To assess your risk, click on “Risk management” in the menu. Click on risk map and find the risk you wish to assess. You can choose a likelihood for the risk (very low, low, medium, high, very high), and add a comment (optional). It is possible to customize the assessment.
There are now five different options to set a response: Not applicable, Transfer, Avoid, Reduce, Accept.
You want to add a mitigating control?
If you choose Reduce as response to the risk, you have the opportunity to add a control as a mitigating action.
Add the appropriate control and select risk coverage. Click "Add control".

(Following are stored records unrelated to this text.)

(** * web-print-escpos: the ESC/POS encoder, embedded and verified

    A shallow embedding of the printer session ([Printer], file
    [printer.js]), of the monochrome image ([PrintImage], [image.js]) and
    of the helpers of [utils.js], followed by the properties of the
    encoder that the specification states about them.

    Conventions of the embedding.
    - A JavaScript string is the list of its UTF-16 code units
      ([jstring]); [str] turns a literal into one.
    - JavaScript numbers that the driver uses as counters, lengths, byte
      values and option values are integers ([nat], [N] or [Z]); the cell
      widths of the table layout, which the driver multiplies and divides,
      are rationals ([Q]), exact where a double would be rounded.
    - [undefined] is [None] (or [VUndef] where the driver tests the type of
      an argument).
    - The output stream is the list of the bytes appended so far.
    - Code that throws returns [Throw e] together with the session as it
      was when the exception left the call. *)

From Stdlib Require Import ZArith NArith QArith Qround Ascii String Lia ZifyNat ZifyN.
From stdpp Require Import base option list gmap.

#[local] Open Scope Z_scope.
#[local] Open Scope list_scope.

(** ** JavaScript strings *)

Abbreviation jstring := (list N) (only parsing).

Definition str (s : string) : jstring :=
  map N_of_ascii (list_ascii_of_string s).

(** [String.prototype.toUpperCase], on the ASCII letters. The strings the
    driver upper-cases are option keywords (alignments, fonts, densities,
    symbologies, levels), written in ASCII; other code units are kept. *)
Definition toUpperCase (s : jstring) : jstring :=
  map (fun c => if ((97 <=? c) && (c <=? 122))%N then (c - 32)%N else c) s.

(** [for (let i = 0; i < n; i++) body] on a state [S]. *)
Definition for_loop {S : Type} (n : nat) (body : nat -> S -> S) (s : S) : S :=
  foldl (fun acc i => body i acc) s (seq 0 n).

(** Digits of a non-negative integer in a radix, most significant first:
    [Number.prototype.toString(radix)] on such an integer. *)
Definition digit_char (d : N) : N :=
  if (d <? 10)%N then (48 + d)%N else (87 + d)%N.

Fixpoint digits_fuel (fuel : nat) (radix n : N) (acc : jstring) : jstring :=
  match fuel with
  | O => acc
  | S fuel' =>
      let acc' := digit_char (n mod radix)%N :: acc in
      if (n / radix =? 0)%N then acc'
      else digits_fuel fuel' radix (n / radix)%N acc'
  end.

Definition Number_toString (radix : N) (n : N) : jstring :=
  digits_fuel (S (N.size_nat n)) radix n [].

(** [a < b] on rationals *)
Definition Qlt_bool (a b : Q) : bool := negb (Qle_bool b a).

(** ** The collaborators of the encoder

    The text codec ([iconv.encode]), the decoding of a byte buffer into a
    string ([Buffer.prototype.toString], UTF-8) and the conversion of a
    string to a number are the platform's. They are taken as an
    interface. *)

Record Platform := {
  iconv_encode : jstring -> jstring -> list N;
  Buffer_toString : list N -> jstring;
  StringToNumber : jstring -> option Z
}.

(** What is used of UTF-8 decoding: ASCII bytes decode to themselves. *)
Definition decodes_ascii (pf : Platform) : Prop :=
  forall bs, Forall (fun b => (b < 128)%N) bs -> Buffer_toString pf bs = bs.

You can add multiple controls if needed. Click on the control title to view details concerning the control. You need a step by step guide on how to fit your riskmap? Go to Quickstart: Fit your first riskmap
If selecting avoid, transfer or not applicable, the residual impact and likelihood will automatically be removed.

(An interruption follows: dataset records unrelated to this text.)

(** * Ingestion-to-retrieval core of OpenContext: embedding and properties

    The development follows the Python sources under
    [opencontext/context_processing]: the auto-tagging service, the enhanced
    search service and the code, Excel and structured-data processors.
    Part I embeds the code; Part II states and proves its properties. *)

From Stdlib Require Import ZArith QArith Lia List Ascii String DecimalString.
From Stdlib Require Import Sorted.
From stdpp Require Import base list gmap strings.

Set Warnings "-register-all".
Local Open Scope Z_scope.

(** * Part I: the embedding *)

(** ** Python run-time conventions shared by every module *)

Module Py.

(** Exceptions derived from [Exception]; these are the ones the modelled
    operations can raise, and the ones an [except Exception] clause (or a
    bare [except]) catches. *)
Inductive pyexc : Type :=
| TypeError
| ValueError
| KeyError
| AttributeError
| OSError
| JSONDecodeError
| YAMLError
| InvalidFileException
| StorageError.

(** Outcome of running a block of Python code. *)
Inductive exc (A : Type) : Type :=
| Normal (a : A)
| Raise (e : pyexc).
Arguments Normal {A} a.
Arguments Raise {A} e.

#[export] Instance exc_ret : MRet exc := fun A a => Normal a.

#[export] Instance exc_bind : MBind exc := fun A B k m =>
  match m with
  | Normal a => k a
  | Raise e => Raise e
  end.

(** [try: body / except Exception: handler] *)
Definition try_except {A} (body : exc A) (handler : pyexc → exc A) : exc A :=
  match body with
  | Normal a => Normal a
  | Raise e => handler e
  end.

(** [for x in xs: st = step st x], stopping at the first exception. *)
Fixpoint for_each {S X} (step : S → X → exc S) (xs : list X) (st : S)
  : exc S :=
  match xs with
  | [] => Normal st
  | x :: rest => st' ← step st x; for_each step rest st'
  end.

(** [l[:k]] for a Python integer [k]: a negative bound counts from the
    end of the list. *)
Definition slice_to {A} (k : Z) (l : list A) : list A :=
  if 0 <=? k then take (Z.to_nat k) l
  else take (length l - Z.to_nat (- k)) l.

(** [l[i:j]] for non-negative [i <= j]. *)
Definition slice {A} (i j : nat) (l : list A) : list A :=
  take (j - i) (drop i l).

(** The elements of [range(start, stop, step)] for a positive step. *)
Fixpoint range_up (fuel : nat) (i stop step : nat) : list nat :=
  match fuel with
  | O => []
  | S fuel' =>
      if (i <? stop)%nat then i :: range_up fuel' (i + step) stop step
      else []
  end.

(** [range(0, n, step)]: a zero step raises [ValueError], a negative one
    gives the empty range. *)
Definition range0 (n : nat) (step : Z) : exc (list nat) :=
  if step =? 0 then Raise ValueError
  else if step <? 0 then Normal []
  else Normal (range_up n 0 n (Z.to_nat step)).

(** [str(n)] for integers. *)
Definition str_of_nat (n : nat) : string :=
  NilZero.string_of_uint (Nat.to_uint n).
Definition str_of_Z (z : Z) : string :=
  NilZero.string_of_int (Z.to_int z).

(** [sep.join(parts)] *)
Fixpoint join (sep : string) (parts : list string) : string :=
  match parts with
  | [] => ""
  | [p] => p
  | p :: rest => p +:+ sep +:+ join sep rest
  end.

(** [sorted(l, key=key, reverse=True)], with [ltb] the order of the keys.
    Python's sort is stable also when reversed: among equal keys the
    earlier element stays first. *)
Section sort.
Context {A K : Type} (key : A → K) (ltb : K → K → bool).

Fixpoint insert_desc (x : A) (l : list A) : list A :=
  match l with
  | [] => [x]
  | y :: r =>
      if ltb (key x) (key y) then y :: insert_desc x r else x :: y :: r
  end.

Definition sort_desc (l : list A) : list A :=
  foldr insert_desc [] l.
End sort.

(** Python objects as the processors meet them.  A scalar is what can be a
    dictionary key or a leaf of a parsed document; a float is carried by
    the text [repr] gives it, and any other object (a date read from YAML,
    say) by its type name and the text [str] gives it. *)
Inductive scalar : Type :=
| SNone
| SBool (b : bool)
| SInt (z : Z)
| SFloat (repr : string)
| SStr (s : string)
| SOther (type_name : string) (text : string).

Inductive value : Type :=
| VScalar (s : scalar)
| VList (items : list value)
| VDict (items : list (scalar * value)).

(** [str(x)] for a scalar. *)
Definition str_of_scalar (x : scalar) : string :=
  match x with
  | SNone => "None"
  | SBool true => "True"
  | SBool false => "False"
  | SInt z => str_of_Z z
  | SFloat repr => repr
  | SStr s => s
  | SOther _ text => text
  end.

(** [type(x).__name__] *)
Definition type_name_of (v : value) : string :=
  match v with
  | VScalar SNone => "NoneType"
  | VScalar (SBool _) => "bool"
  | VScalar (SInt _) => "int"
  | VScalar (SFloat _) => "float"
  | VScalar (SStr _) => "str"
  | VScalar (SOther n _) => n
  | VList _ => "list"
  | VDict _ => "dict"
  end.

(** [sep.join(xs)] for a list of objects: an element that is not a string
    raises [TypeError]. *)
Definition join_objects (sep : string) (xs : list scalar) : exc string :=
  parts ← for_each
             (fun acc x =>
                match x with
                | SStr s => Normal (acc ++ [s])
                | _ => Raise TypeError
                end) xs [];
  Normal (join sep parts).

(** ASCII case mappings; code points outside ASCII are left alone. *)
Definition lower_ascii (c : ascii) : ascii :=
  let n := nat_of_ascii c in
  if (65 <=? n)%nat && (n <=? 90)%nat then ascii_of_nat (n + 32) else c.
Definition upper_ascii (c : ascii) : ascii :=
  let n := nat_of_ascii c in
  if (97 <=? n)%nat && (n <=? 122)%nat then ascii_of_nat (n - 32) else c.

Fixpoint str_map (f : ascii → ascii) (s : string) : string :=
  match s with
  | EmptyString => EmptyString
  | String c r => String (f c) (str_map f r)
  end.

(** [s.lower()] *)
Definition str_lower (s : string) : string := str_map lower_ascii s.

(** [s.capitalize()] *)
Definition capitalize (s : string) : string :=
  match s with
  | EmptyString => EmptyString
  | String c r => String (upper_ascii c) (str_lower r)
  end.

(** [c.isspace()] on the ASCII range. *)
Definition isspace_ascii (c : ascii) : bool :=
  let n := nat_of_ascii c in
  ((9 <=? n)%nat && (n <=? 13)%nat) || ((28 <=? n)%nat && (n <=? 32)%nat).

(** Truth value of [s.strip()]: some character is not whitespace. *)
Fixpoint has_non_space (s : string) : bool :=
  match s with
  | EmptyString => false
  | String c r => negb (isspace_ascii c) || has_non_space r
  end.

(** [s.split(sep)] for a one-character separator. *)
Fixpoint split_on (sep : ascii) (s : string) : list string :=
  match s with
  | EmptyString => [EmptyString]
  | String c r =>
      if Ascii.eqb c sep then EmptyString :: split_on sep r
      else match split_on sep r with
           | [] => [String c EmptyString]
           | w :: ws => String c w :: ws
           end
  end.

Definition newline : ascii := ascii_of_nat 10.
Definition nl : string := String newline EmptyString.

(** [enumerate(l)] *)
Definition enumerate {A} (l : list A) : list (nat * A) :=
  imap (fun i x => (i, x)) l.

(** The final component of a path, as [Path(p).name] gives it: empty
    components and [.] components do not count. *)
Definition path_name (p : string) : string :=
  List.last (List.filter (fun c => negb (String.eqb c "" || String.eqb c "."))
          (split_on "/" p)) "".

(** Position of the last [.] of a string, if any. *)
Fixpoint rfind_dot (s : string) : option nat :=
  match s with
  | EmptyString => None
  | String c r =>
      match rfind_dot r with
      | Some i => Some (S i)
      | None => if Ascii.eqb c "." then Some O else None
      end
  end.

(** [Path(p).suffix]: the name from its last dot on, unless that dot is
    the first or the last character. *)
Definition path_suffix (p : string) : string :=
  let name := path_name p in
  match rfind_dot name with
  | Some i =>
      if (0 <? i)%nat && (i <? String.length name - 1)%nat
      then String.substring i (String.length name - i) name
      else ""
  | None => ""
  end.

(** [d.get(key, default)], with [None] for an absent key. *)
Definition get {A} (o : option A) (default : A) : A :=
  match o with
  | Some a => a
  | None => default
  end.

(** [s.lstrip('.')] *)
Fixpoint lstrip_dots (s : string) : string :=
  match s with
  | String "." r => lstrip_dots r
  | _ => s
  end.

(** *** [json.dumps(obj, indent=2, ensure_ascii=False)] *)

Definition hex_digit (n : nat) : ascii :=
  if (n <? 10)%nat then ascii_of_nat (48 + n) else ascii_of_nat (87 + n).

(** The escape of one character inside a JSON string. *)
Definition json_escape_char (c : ascii) : string :=
  let n := nat_of_ascii c in
  if (n =? 34)%nat then "\" +:+ String c ""
  else if (n =? 92)%nat then "\\"
  else if (n =? 8)%nat then "\b"
  else if (n =? 12)%nat then "\f"
  else if (n =? 10)%nat then "\n"
  else if (n =? 13)%nat then "\r"
  else if (n =? 9)%nat then "\t"
  else if (n <? 32)%nat
  then "\u00" +:+ String (hex_digit (n / 16)) (String (hex_digit (n mod 16)) "")
  else String c "".

Fixpoint json_escape (s : string) : string :=
  match s with
  | EmptyString => EmptyString
  | String c r => json_escape_char c +:+ json_escape r
  end.

Definition json_quote (s : string) : string :=
  String (ascii_of_nat 34) (json_escape s) +:+ String (ascii_of_nat 34) "".

(** The text of a float: [repr], except for the three non-finite values. *)
Definition json_float (repr : string) : string :=
  if String.eqb repr "nan" then "NaN"
  else if String.eqb repr "inf" then "Infinity"
  else if String.eqb repr "-inf" then "-Infinity"
  else repr.

Definition dumps_scalar (x : scalar) : exc string :=
  match x with
  | SNone => Normal "null"
  | SBool true => Normal "true"
  | SBool false => Normal "false"
  | SInt z => Normal (str_of_Z z)
  | SFloat repr => Normal (json_float repr)
  | SStr s => Normal (json_quote s)
  | SOther _ _ => Raise TypeError
  end.

(** A dictionary key: strings are quoted, the other basic scalars are
    turned into strings first, anything else raises [TypeError]. *)
Definition dumps_key (x : scalar) : exc string :=
  match x with
  | SStr s => Normal (json_quote s)
  | SOther _ _ => Raise TypeError
  | _ => text ← dumps_scalar x; Normal (json_quote text)
  end.

Fixpoint spaces (n : nat) : string :=
  match n with
  | O => EmptyString
  | S n' => String " " (spaces n')
  end.

Definition newline_indent (level : nat) : string :=
  nl +:+ spaces (2 * level).

Fixpoint dumps_at (level : nat) (v : value) {struct v} : exc string :=
  match v with
  | VScalar x => dumps_scalar x
  | VList [] => Normal "[]"
  | VList items =>
      parts ←
        (fix each (l : list value) : exc (list string) :=
           match l with
           | [] => Normal []
           | x :: r =>
               sx ← dumps_at (S level) x;
               sr ← each r;
               Normal (sx :: sr)
           end) items;
      Normal ("[" +:+ newline_indent (S level)
              +:+ join ("," +:+ newline_indent (S level)) parts
              +:+ newline_indent level +:+ "]")
  | VDict [] => Normal "{}"
  | VDict items =>
      parts ←
        (fix each (l : list (scalar * value)) : exc (list string) :=
           match l with
           | [] => Normal []
           | (k, x) :: r =>
               sk ← dumps_key k;
               sx ← dumps_at (S level) x;
               sr ← each r;
               Normal ((sk +:+ ": " +:+ sx) :: sr)
           end) items;
      Normal ("{" +:+ newline_indent (S level)
              +:+ join ("," +:+ newline_indent (S level)) parts
              +:+ newline_indent level +:+ "}")
  end.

From the heat map you’ll now be able to see your entity’s risk level and toggle between inherent and residual impact and likelihood.
You can sign off and conclude the risk assessment by ticking in the bottom right corner. The risk assessment will then be put in read only mode. You will be able to edit the assessment again by clicking on "Start reassessment".
The "Complete assessment" feature logs the last amendment of the assessment.
See risk assessment activity
When a risk has been assessed, you can see the assessment activity of the risk by clicking "Activity" in the top right corner. In the activity list you can get an overview of the actions made in the risk assessment, and you can jump to the date of the action to see the historical data of the risk.